[threeten-dev] SubstringTree

Wed Dec 19 02:46:38 PST 2012

I'm very happy for you to replace SubstringTree with anything that
goes faster or has a smaller footprint. Push away!
Stephen

On 19 December 2012 04:45, Xueming Shen <xueming.shen at oracle.com> wrote:
> Stephen,
>
> I had some doubts about the speed/memory performance of SubstringTree used
> for
> id parsing in DateTimeFormatterBuilder. Given the nature of HashMap + String
> (after
> the hash hit, you still  need to do the char by char comparing for equality,
> except in
> the special case that they are the same String object), I doubt the
> HashMap+subString
> approach used in SubstringTree can really be "faster" than a normal
> character by
> character match.
>
> So I wrote a simple version of RadixTree for the prefix-string match
>
> http://cr.openjdk.java.net/~sherman/jdk8_threeten/radixtree/RadixTree.java
>
> run a non-scientific bench-mark
>
> http://cr.openjdk.java.net/~sherman/jdk8_threeten/radixtree/Parse.java
>
> to compare the RadixTree approach against the SubstringTree appraoch
>
> http://cr.openjdk.java.net/~sherman/jdk8_threeten/radixtree/SubstringTree.java
>
> The result suggests that SubstringTree is slower in most cases except if you
> feed in the zids (which is used to build the tree) directly, in which case
> it's an
> identity equal, so no character by character match needed. Even in this
> case,
> the "fastness" is marginal (I have not tried to feed in a non-String
> CharSequence,
> yet).
>
> Worse is the memory usage in the SubstringTree matching,  millions of bytes
> of String objects got created during the run (substring for hashing). I know
> it's
> in young-gen, and GC should take well care of them. But if can avoid
> generate
> them. I guess this is also one of the reasons it is not as fast as expected.
> (we happened to have some internal meetings this week regarding the
> "millions
> of String objects in heap", 20%+ in some benchmarks.
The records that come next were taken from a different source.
Lemma parseDoyOrYmdTime_sign s p :
  parseDoyOrYmdTime s = Some p -> duration_isNegative p = starts_with_minus s.
Proof.
  unfold parseDoyOrYmdTime, parseDoyOrYmdTime_n.
  destruct (exec (doyOrYmdRegex 6) s) as [m|] eqn:E.
  - rewrite (calendar_start s m E).
    destruct (group "doy" m); intros H; injection H as <-; reflexivity.
  - destruct (parseDOYDurationTime s) as [d|] eqn:D; [|discriminate].
    intros H; injection H as <-. apply parseDOYDurationTime_sign. exact D.
Qed.

Lemma bare_number_sign s units p :
  exec fullValidDurationRegex s = None ->
  parseDoyOrYmdTime s = None ->
  parseDurationString s units = Ok p ->
  duration_isNegative p = starts_with_minus s.
Proof.
  intros F D. unfold parseDurationString. rewrite F, D.
  destruct (exec bareNumberRegex s) as [m|] eqn:E; [|discriminate].
  assert (S : negb (String.eqb (group_or "sign" "" m) "")
              && negb (String.eqb (group_or "sign" "" m) "+")
              = starts_with_minus s).
  { revert E. unfold bareNumberRegex, Seqs, paren.
    apply (sign_capture
             (Seq (Grp "int" (Plus is_digit))
                  (Seq (Opt (Grp "decimal" (Seq (Lit ".") (Plus is_digit)))) Eol))).
    - intros a Hin. cbv [groups_of app] in Hin.
      repeat (destruct Hin as [Hin|Hin]; [discriminate Hin|]). contradiction.
    - intros i t c i' t' c' (i1 & s1 & c1 & M & _).
      destruct M as (c0 & M & _). apply starts_with_digit in M. assumption. }
  destruct units; cbv beta iota zeta;
    repeat match goal with
           | |- context [carry ?lo ?hi ?b] => destruct (carry lo hi b) as [? ?]
           end;
    intros H; injection H as <-; exact S.
Qed.

(** C6, amended.  A duration string that is not of the unit-suffixed form,
    and so is parsed as a duration tag, as a calendar time or as a bare
    number, gives non-negative magnitudes in every numeric field; its sign
    is in [isNegative] alone, which tells whether the string starts with a
    minus sign.  This is stated for the strings whose numerals have 15
    digits at most: they are below 2^53 and the code reads them exactly.
    A longer numeral is rounded, and a bare number of 309 digits or more
    is read as [Infinity], whose remainder is [NaN]: the fields of its
    result are not magnitudes. *)
Theorem parseDurationString_magnitudes (s : string) (units : Units) (p : ParsedTime) :
  digit_runs_within 15 s = true ->
  exec fullValidDurationRegex s = None ->
  parseDurationString s units = Ok p ->
  magnitudes p = true /\ duration_isNegative p = starts_with_minus s.
Proof.
  intros _ F H.
  destruct (parseDoyOrYmdTime s) as [q|] eqn:D.
  - assert (q = p) as ->.
    { unfold parseDurationString in H. rewrite F, D in H. injection H; auto. }
    split; [apply parseDoyOrYmdTime_magnitudes with s | apply parseDoyOrYmdTime_sign];
      assumption.
  - split; [apply bare_number_magnitudes with s units
           | apply bare_number_sign with units]; assumption.
Qed.

(** The duration tag of the documentation is parsed on the second path. *)
Lemma parseDurationString_magnitudes_witness :
  digit_runs_within 15 "-002T00:45:00.010" = true
  /\ exec fullValidDurationRegex "-002T00:45:00.010" = None
  /\ parseDurationString "-002T00:45:00.010" u_microseconds
     = Ok (ParsedDuration
             {| days := num 2; hours := num 0; isNegative := true;
                microseconds := num 0; milliseconds := num 10; minutes := num 45;
                seconds := num 0; years := num 0 |})
  /\ magnitudes
       (ParsedDuration
          {| days := num 2; hours := num 0; isNegative := true;
             microseconds := num 0; milliseconds := num 10; minutes := num 45;
             seconds := num 0; years := num 0 |}) = true
  /\ true = starts_with_minus "-002T00:45:00.010".
Proof.
  split; [reflexivity|]. split; [reflexivity|]. split; [reflexivity|].
  apply (parseDurationString_magnitudes "-002T00:45:00.010" u_microseconds);
    reflexivity.
Defined.

(** C6 as stated fails on the unit-suffixed path, where each field may
    carry a sign of its own: the minutes of [1h -30m] are negative while
    [isNegative] is false. *)
Lemma parseDurationString_negative_field :
  parseDurationString "1h -30m" u_microseconds
  = Ok (ParsedDuration
          {| days := num 0; hours := num 1; isNegative := false;
             microseconds := num 0; milliseconds := num 0; minutes := num (-30);
             seconds := num 0; years := num 0 |})
  /\ is_magnitude (num (-30)) = false.
Proof. split; reflexivity. Qed.

End DurationFields.

(* ================================================================== *)
(** * Calendar arithmetic *)
(* ================================================================== *)

Section Calendar.
Import Js JsDate.
#[local] Open Scope Z_scope.

Lemma DaysInYear_range y : 365 <= DaysInYear y <= 366.
Proof. unfold DaysInYear, DayFromYear. Z.div_mod_to_equations. lia. Qed.

Lemma year_search_spec : forall fuel y d,
  DayFromYear y <= d ->
  d < DayFromYear y + 365 * Z.of_nat fuel ->
  DayFromYear (year_search fuel y d) <= d < DayFromYear (year_search fuel y d + 1).
Proof.
  induction fuel as [|f IH]; intros y d Hlo Hhi.
  - simpl in Hhi. lia.
  - cbn [year_search]. pose proof (DaysInYear_range y) as R. unfold DaysInYear in R.
    destruct (DayFromYear (y + 1) <=? d) eqn:E.
    + apply Z.leb_le in E. apply IH; lia.
    + apply Z.leb_gt in E. lia.
Qed.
So we are sensitive of
> Strings these days :-) )
>
> here is a snapshot of the netbeans profile.
>
> http://cr.openjdk.java.net/~sherman/jdk8_threeten/radixtree/SubStr.png
>
> compared to the RadixTree case
>
> http://cr.openjdk.java.net/~sherman/jdk8_threeten/radixtree/Radix.png
>
> It appears it might be hard to tune the SubstringTree approach, given the
> nature of the approach (to utilize hashmap for the substring).
>
> I would suggest to replace it with the RadixTree (or any thing better), if
> tuning
> is really difficult as I expected.
>
> -Sherman
>
>